The National Bank of Belarus (NBB) expressed concern during an enlarged board meeting on August 2, 2013 that the country’s lending growth rate was too high, a financial expert told BelaPAN on condition of anonymity. Forecast to increase by between 17 and 20 per cent this year, lending to the real sector of the economy rose by 11.9 per cent in the first six months, the expert said. “The National Bank views this lending policy as too aggressive and warns that banks should aim for greater efficiency rather than faster growth,” he said.
On June 11 Mikhail Miasnikovich, Belarusan Prime Minister, said that lending to the economy should be increased. “There is clearly a conflict between the NBB, which seeks to maintain macroeconomic stability, and the Council of Ministers, which is responsible for the growth of Gross Domestic Product [GDP],” the expert said.
The government projected a GDP growth of 8.5 per cent for this year, but the National Statistical Committee reported a 1.4-per cent year-on-year increase in the first six months. In 2012, Belarus’ GDP grew by 1.5 per cent.
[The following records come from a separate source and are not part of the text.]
(** From the configuration of the controller on. *)
Lemma configure_booted fuel s d q d1 tr s1 : since s d1 tr s1 -> kin d d1 -> closing d = false -> enough (bootstrap_timeout_ms (af_params d)) fuel -> first_read tr = Some q ->
  let '(ni, nz, nf) := bootstrap_needs q.1 q.2 in
  sent tr = Subscribe :: (if ni then [LensInit] else []) ->
  returns (check_ok (op (LensConfig HAL_LENS_MODE_ALL))
             (op (IrisRun (mkMotion 0 0));;
              d ← the_dev;
              check_ok (op (ZoomLimitSet (zoom_limit (af_params d))))
                (d ← the_dev;
                 check_ok (op (FocusLimitSet (focus_limit (af_params d)))) (bootstrap_resets fuel nz nf)))) (booted s d) s1.
Proof.
  intros Hs Hk Hc Hf Hq. pose proof (fun d1 tr s1 H1 H2 => resets_booted fuel s d q d1 tr s1 H1 H2 Hc Hf) as Hre.
  destruct (bootstrap_needs q.1 q.2) as [[ni nz] nf] eqn:En. intros Ecs.
  assert (Hp : boot_plan (af_params d) q = sent tr ++ [LensConfig HAL_LENS_MODE_ALL; IrisRun (mkMotion 0 0); ZoomLimitSet (zoom_limit (af_params d)); FocusLimitSet (focus_limit (af_params d))] ++
    (if nz then [ZoomRz] else []) ++ (if nf then [FocusRz] else [])) by (unfold boot_plan; by rewrite En, Ecs).
  eapply (check_op s d _ _ _ d1 tr s1 Hs Hk).
  { intros r es' d2 s' Hr Hk2 Hs2. eapply (booted_bad _ _ q); try done; [left; by rewrite first_op|]. rewrite sent_op, Hp. eexists. rewrite <-app_assoc. reflexivity. }
  intros es2 d2 s2 Hk2 Hs2. rcall (op_since _ _ _ (IrisRun (mkMotion 0 0)) _ Hs2). intros r3 s3 (_ & _ & es3 & Hs3).
  rrun (the_dev_eq s3 _ (proj1 Hs3)). pose proof (kin_noted d d2 es3 Hk2) as Hk3. rewrite (proj1 Hk3).
  eapply (check_op s d _ _ _ _ _ s3 Hs3 Hk3).
  { intros r es' d4 s' Hr Hk4 Hs4. eapply (booted_bad _ _ q); try done; [left; by rewrite !first_op|]. rewrite !sent_op, Hp. eexists. rewrite <-!app_assoc. reflexivity. }
  intros es4 d4 s4 Hk4 Hs4. rrun (the_dev_eq s4 _ (proj1 Hs4)). rewrite (proj1 Hk4). eapply (check_op s d _ _ _ _ _ s4 Hs4 Hk4).
  { intros r es' d5 s' Hr Hk5 Hs5. eapply (booted_bad _ _ q); try done; [left; by rewrite !first_op|]. rewrite !sent_op, Hp. eexists. rewrite <-!app_assoc. reflexivity. }
  intros es5 d5 s5 Hk5 Hs5. apply (Hre _ _ _ Hs5 Hk5); [by rewrite !first_op|]. rewrite !sent_op, Hp, <-!app_assoc. done.
Qed.

(** C17 [lens_bootstrap_order]: the bootstrap of a device returns, with one unit of fuel for every nanosecond of
    its timeout, and always sends a beginning of one sequence of commands: subscribe,
    initialise if the controller's answer to the first query says that the motors are not
    configured or failed, configure, open the iris, set both limits, and only then the
    resets to zero which that answer asks for.  It reports success only if the whole
    sequence was sent and, for each reset, after the controller took the command and
    before the next one, an event or another answer of the controller confirmed it; the
    device becomes usable exactly then.  The clock may fail, but is not set back, and no
    other thread destroys the device. *)
Theorem lens_bootstrap_order fuel (s : af) d : af_dev s = Some d -> closing d = false -> enough (bootstrap_timeout_ms (af_params d)) fuel ->
  returns (hal_lens_af0832_bootstrap fuel) (booted s d) s.
Proof.
  intros Hd Hc Hf. unfold hal_lens_af0832_bootstrap. rstep. rewrite Hd. assert (Hk : kin d d) by done.
  eapply (check_op s d _ _ Subscribe d [] s (since_refl s d Hd) Hk).
  { intros r es' d2 s' Hr Hk2 Hs2. eapply (booted_bad _ _ (HAL_OK, mkLensState 0 0 0 false false 0 0)); try done; [right; apply (first_op _ _ _ [])|].
    rewrite (sent_op Subscribe r es' []). unfold boot_plan. destruct (bootstrap_needs _ _) as [[? ?] ?]. by eexists. }
  intros es1 d1 s1 Hk1 Hs1. rcall (state_since _ _ _ _ Hs1). intros [r st] s2 (_ & _ & es2 & Hs2). cbn [fst snd] in Hs2.
  set (tr := ([] ++ OSent Subscribe HAL_OK :: map OCame es1) ++ ORead r st :: map OCame es2) in *.
  assert (Hq : first_read tr = Some (r, st)) by (unfold tr; by rewrite first_read_app, first_op).
  assert (Es : sent tr = [Subscribe]).
  { unfold tr. rewrite sent_app, (sent_op Subscribe HAL_OK es1 []). change (sent (ORead r st :: map OCame es2)) with (sent (map OCame es2)). by rewrite (sent_calm _ (calm_map es2)). }
  pose proof (kin_noted d d1 es2 Hk1) as Hk2.
  pose proof (fun d1 tr s1 H1 H2 => configure_booted fuel s d (r, st) d1 tr s1 H1 H2 Hc Hf) as Hcf. cbn [fst snd] in Hcf.
  destruct (bootstrap_needs r st) as [[ni nz] nf] eqn:En. destruct ni.
  - eapply (check_op s d _ _ _ _ _ s2 Hs2 Hk2).
    { intros r3 es' d3 s' Hr Hk3 Hs3. eapply (booted_bad _ _ (r, st)); try done; [left; by rewrite first_op|]. rewrite sent_op, Es. unfold boot_plan. cbn [fst snd]. rewrite En. by eexists. }
    intros es3 d3 s3 Hk3 Hs3. apply (Hcf _ _ _ Hs3 Hk3); [by rewrite first_op|by rewrite sent_op, Es].
  - unfold check_ok at 1. rstep. by apply (Hcf _ _ _ Hs2 Hk2).
Qed.
End Boot.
In an interview with BelaPAN, Dzmitry Kruk, expert of the Belarusian Economic Research and Outreach Center, described the 8.5-per cent GDP growth target as completely unrealistic, considering that interest rates on rouble loans had risen from the NBB’s base refinance rate plus about five percentage points at the end of June to the base refinance rate plus between 10 and 15 percentage points in July. Banks raised their interest rates on rouble loans because rouble deposits had become more profitable.
Experts predict that interest rates on rouble deposits will remain high to prevent people from withdrawing their savings.
“Economic growth will probably be sacrificed for the sake of the stability of the national currency. Otherwise, we may have another devaluation of the rouble and soaring inflation. One way or the other, banks will have to set high interest rates”, - assumes independent expert Félix Čarniauski.